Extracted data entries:

========================

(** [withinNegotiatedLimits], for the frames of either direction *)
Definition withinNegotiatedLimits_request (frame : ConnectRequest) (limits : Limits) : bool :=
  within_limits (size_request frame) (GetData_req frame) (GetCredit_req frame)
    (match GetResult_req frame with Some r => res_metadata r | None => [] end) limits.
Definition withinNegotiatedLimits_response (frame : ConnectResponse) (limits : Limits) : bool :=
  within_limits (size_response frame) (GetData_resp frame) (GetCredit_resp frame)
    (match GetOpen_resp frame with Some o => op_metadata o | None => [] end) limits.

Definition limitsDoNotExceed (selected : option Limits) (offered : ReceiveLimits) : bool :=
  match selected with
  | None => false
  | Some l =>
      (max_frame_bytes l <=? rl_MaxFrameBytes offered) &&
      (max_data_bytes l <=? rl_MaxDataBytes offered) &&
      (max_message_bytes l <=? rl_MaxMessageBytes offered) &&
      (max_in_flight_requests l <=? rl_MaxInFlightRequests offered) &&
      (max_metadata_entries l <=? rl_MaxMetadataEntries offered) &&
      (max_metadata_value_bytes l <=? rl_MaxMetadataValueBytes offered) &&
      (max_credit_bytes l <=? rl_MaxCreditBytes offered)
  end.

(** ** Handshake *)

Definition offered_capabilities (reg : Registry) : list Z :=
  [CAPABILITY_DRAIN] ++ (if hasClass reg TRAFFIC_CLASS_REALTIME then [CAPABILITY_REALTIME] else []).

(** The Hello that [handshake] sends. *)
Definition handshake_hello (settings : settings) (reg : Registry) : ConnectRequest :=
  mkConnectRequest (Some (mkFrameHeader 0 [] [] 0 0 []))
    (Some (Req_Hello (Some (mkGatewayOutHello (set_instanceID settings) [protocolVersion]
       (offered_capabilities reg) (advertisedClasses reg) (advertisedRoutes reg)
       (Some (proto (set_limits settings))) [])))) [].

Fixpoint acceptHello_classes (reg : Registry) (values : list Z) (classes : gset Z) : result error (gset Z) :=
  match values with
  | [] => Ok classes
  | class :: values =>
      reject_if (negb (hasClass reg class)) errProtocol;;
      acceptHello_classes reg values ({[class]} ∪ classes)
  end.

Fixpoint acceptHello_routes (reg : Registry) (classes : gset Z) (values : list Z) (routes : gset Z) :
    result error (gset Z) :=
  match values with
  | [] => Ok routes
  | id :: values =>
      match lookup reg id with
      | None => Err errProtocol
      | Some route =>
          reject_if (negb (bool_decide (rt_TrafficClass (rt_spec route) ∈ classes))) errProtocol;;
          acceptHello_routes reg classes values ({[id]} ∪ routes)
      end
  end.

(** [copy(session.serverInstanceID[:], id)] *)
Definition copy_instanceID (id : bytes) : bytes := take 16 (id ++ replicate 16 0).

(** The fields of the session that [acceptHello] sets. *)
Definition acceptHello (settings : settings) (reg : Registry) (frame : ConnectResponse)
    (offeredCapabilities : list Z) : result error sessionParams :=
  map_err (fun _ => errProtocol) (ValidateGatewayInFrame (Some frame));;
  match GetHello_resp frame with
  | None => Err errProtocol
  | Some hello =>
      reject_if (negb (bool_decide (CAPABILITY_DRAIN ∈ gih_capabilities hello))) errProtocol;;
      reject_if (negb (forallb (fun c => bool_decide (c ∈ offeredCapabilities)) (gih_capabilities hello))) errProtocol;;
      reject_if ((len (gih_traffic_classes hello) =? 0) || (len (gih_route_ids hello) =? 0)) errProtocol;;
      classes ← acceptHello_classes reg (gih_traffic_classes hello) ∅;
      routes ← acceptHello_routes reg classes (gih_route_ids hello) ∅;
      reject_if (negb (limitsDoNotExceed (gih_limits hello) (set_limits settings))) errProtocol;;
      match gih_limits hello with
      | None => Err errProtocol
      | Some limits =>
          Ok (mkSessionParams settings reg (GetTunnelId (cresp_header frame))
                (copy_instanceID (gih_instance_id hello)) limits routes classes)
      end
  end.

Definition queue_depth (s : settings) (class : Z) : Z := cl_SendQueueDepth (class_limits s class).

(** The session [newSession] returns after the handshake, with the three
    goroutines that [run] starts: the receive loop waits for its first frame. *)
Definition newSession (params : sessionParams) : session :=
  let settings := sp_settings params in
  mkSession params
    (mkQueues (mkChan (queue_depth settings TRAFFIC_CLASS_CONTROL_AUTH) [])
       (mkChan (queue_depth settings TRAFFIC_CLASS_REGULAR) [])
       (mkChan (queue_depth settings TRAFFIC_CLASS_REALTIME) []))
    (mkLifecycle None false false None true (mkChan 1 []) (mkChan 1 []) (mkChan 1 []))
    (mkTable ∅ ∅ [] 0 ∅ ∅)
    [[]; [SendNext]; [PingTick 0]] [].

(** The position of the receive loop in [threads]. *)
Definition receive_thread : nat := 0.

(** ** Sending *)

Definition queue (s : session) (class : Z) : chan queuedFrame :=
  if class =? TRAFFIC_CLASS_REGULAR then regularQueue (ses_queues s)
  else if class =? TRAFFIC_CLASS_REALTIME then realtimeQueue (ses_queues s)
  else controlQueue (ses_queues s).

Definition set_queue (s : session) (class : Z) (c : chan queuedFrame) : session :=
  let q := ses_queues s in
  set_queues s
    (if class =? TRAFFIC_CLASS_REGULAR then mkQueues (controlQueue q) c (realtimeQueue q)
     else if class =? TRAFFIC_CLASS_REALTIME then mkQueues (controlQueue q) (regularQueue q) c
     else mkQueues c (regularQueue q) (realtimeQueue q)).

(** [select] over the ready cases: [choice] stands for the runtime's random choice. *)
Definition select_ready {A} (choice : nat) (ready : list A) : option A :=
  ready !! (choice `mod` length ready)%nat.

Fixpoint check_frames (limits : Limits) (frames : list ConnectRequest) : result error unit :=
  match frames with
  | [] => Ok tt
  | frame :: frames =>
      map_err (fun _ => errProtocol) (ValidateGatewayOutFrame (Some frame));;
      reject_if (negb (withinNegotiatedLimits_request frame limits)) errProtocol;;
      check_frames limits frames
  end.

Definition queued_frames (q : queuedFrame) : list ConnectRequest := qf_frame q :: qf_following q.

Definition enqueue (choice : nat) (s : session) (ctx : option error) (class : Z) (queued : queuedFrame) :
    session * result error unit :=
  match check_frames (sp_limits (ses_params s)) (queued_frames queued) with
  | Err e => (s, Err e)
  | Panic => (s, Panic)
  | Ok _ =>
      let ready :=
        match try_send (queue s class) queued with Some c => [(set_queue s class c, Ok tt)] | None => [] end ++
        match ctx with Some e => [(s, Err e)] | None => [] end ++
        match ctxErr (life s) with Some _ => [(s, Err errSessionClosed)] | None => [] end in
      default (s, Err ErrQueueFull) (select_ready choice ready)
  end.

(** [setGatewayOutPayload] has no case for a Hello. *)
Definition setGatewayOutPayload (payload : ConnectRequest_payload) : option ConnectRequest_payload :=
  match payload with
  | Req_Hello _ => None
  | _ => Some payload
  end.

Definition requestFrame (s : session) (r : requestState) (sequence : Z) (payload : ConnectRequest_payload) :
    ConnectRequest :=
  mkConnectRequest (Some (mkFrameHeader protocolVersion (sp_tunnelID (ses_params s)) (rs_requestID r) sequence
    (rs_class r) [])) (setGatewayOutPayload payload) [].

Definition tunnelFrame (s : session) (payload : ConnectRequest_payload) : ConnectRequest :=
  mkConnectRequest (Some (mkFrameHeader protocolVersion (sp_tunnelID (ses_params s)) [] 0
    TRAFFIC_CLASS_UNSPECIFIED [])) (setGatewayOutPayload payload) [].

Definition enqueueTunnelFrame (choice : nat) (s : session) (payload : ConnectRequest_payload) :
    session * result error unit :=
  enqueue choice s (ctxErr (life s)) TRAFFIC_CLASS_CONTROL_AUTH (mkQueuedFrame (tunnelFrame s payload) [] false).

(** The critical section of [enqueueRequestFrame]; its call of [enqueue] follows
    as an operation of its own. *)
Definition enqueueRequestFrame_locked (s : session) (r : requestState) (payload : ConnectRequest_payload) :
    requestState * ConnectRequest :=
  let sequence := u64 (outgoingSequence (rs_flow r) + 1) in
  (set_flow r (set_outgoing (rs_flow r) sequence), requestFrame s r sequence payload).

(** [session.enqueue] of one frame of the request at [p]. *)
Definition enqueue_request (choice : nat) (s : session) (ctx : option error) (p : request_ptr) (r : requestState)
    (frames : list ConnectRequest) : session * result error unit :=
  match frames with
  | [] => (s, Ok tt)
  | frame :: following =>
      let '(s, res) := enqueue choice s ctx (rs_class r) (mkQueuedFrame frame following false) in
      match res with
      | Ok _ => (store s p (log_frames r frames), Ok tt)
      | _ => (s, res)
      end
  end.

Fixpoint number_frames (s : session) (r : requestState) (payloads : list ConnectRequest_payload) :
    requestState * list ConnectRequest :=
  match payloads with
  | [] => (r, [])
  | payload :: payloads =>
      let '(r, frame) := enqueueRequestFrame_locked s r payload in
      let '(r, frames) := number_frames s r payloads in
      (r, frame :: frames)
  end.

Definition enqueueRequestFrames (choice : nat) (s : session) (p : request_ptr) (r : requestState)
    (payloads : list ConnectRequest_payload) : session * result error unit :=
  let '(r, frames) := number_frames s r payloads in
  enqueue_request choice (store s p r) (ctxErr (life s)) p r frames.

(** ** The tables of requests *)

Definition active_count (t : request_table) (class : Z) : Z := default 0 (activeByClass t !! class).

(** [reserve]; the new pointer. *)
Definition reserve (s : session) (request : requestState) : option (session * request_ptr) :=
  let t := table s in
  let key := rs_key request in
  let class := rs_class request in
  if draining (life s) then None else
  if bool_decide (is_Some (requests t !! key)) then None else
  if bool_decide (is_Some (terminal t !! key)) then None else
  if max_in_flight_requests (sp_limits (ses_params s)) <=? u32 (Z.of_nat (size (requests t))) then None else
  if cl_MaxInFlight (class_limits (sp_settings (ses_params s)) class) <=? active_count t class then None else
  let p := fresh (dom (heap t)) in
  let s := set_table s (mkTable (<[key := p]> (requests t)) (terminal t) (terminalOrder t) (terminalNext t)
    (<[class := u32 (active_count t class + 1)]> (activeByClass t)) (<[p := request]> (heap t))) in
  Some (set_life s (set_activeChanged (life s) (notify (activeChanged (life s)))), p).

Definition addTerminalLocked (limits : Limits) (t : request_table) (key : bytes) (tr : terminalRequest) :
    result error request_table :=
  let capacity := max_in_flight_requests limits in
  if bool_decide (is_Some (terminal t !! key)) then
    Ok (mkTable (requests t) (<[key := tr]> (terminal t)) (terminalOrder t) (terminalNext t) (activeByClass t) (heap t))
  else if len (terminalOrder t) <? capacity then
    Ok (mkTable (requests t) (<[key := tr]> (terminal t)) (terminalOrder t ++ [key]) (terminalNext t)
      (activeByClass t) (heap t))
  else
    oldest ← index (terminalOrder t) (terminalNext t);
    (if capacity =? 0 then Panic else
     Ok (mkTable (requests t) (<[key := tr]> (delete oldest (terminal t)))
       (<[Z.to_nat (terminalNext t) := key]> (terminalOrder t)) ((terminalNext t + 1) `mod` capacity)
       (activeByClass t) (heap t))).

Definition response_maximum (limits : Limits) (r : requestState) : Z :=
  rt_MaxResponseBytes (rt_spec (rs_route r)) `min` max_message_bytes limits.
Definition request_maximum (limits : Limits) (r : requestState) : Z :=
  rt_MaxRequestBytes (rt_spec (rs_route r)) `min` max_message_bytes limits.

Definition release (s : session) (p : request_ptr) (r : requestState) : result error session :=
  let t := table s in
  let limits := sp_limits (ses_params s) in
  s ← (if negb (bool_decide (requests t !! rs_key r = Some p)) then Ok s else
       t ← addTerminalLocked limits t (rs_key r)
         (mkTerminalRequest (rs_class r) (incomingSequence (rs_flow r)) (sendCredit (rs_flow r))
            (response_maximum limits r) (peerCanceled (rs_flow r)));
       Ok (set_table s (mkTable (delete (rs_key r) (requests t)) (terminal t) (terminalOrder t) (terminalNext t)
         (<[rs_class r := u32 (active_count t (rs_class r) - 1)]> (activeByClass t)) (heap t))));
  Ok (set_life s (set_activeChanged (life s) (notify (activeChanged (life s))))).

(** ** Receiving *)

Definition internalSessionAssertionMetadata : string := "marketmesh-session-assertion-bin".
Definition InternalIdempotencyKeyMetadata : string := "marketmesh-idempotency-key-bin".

========================

TASK ITEM ▸
Every line above from the line with "Definition limitsDoNotExceed (selected" to the line with "(max_message_bytes l <=?", inclusive, must be returned exactly; no other line belongs in the reply.

SOLUTION TO THIS TASK ▸
Definition limitsDoNotExceed (selected : option Limits) (offered : ReceiveLimits) : bool :=
  match selected with
  | None => false
  | Some l =>
      (max_frame_bytes l <=? rl_MaxFrameBytes offered) &&
      (max_data_bytes l <=? rl_MaxDataBytes offered) &&
      (max_message_bytes l <=? rl_MaxMessageBytes offered) &&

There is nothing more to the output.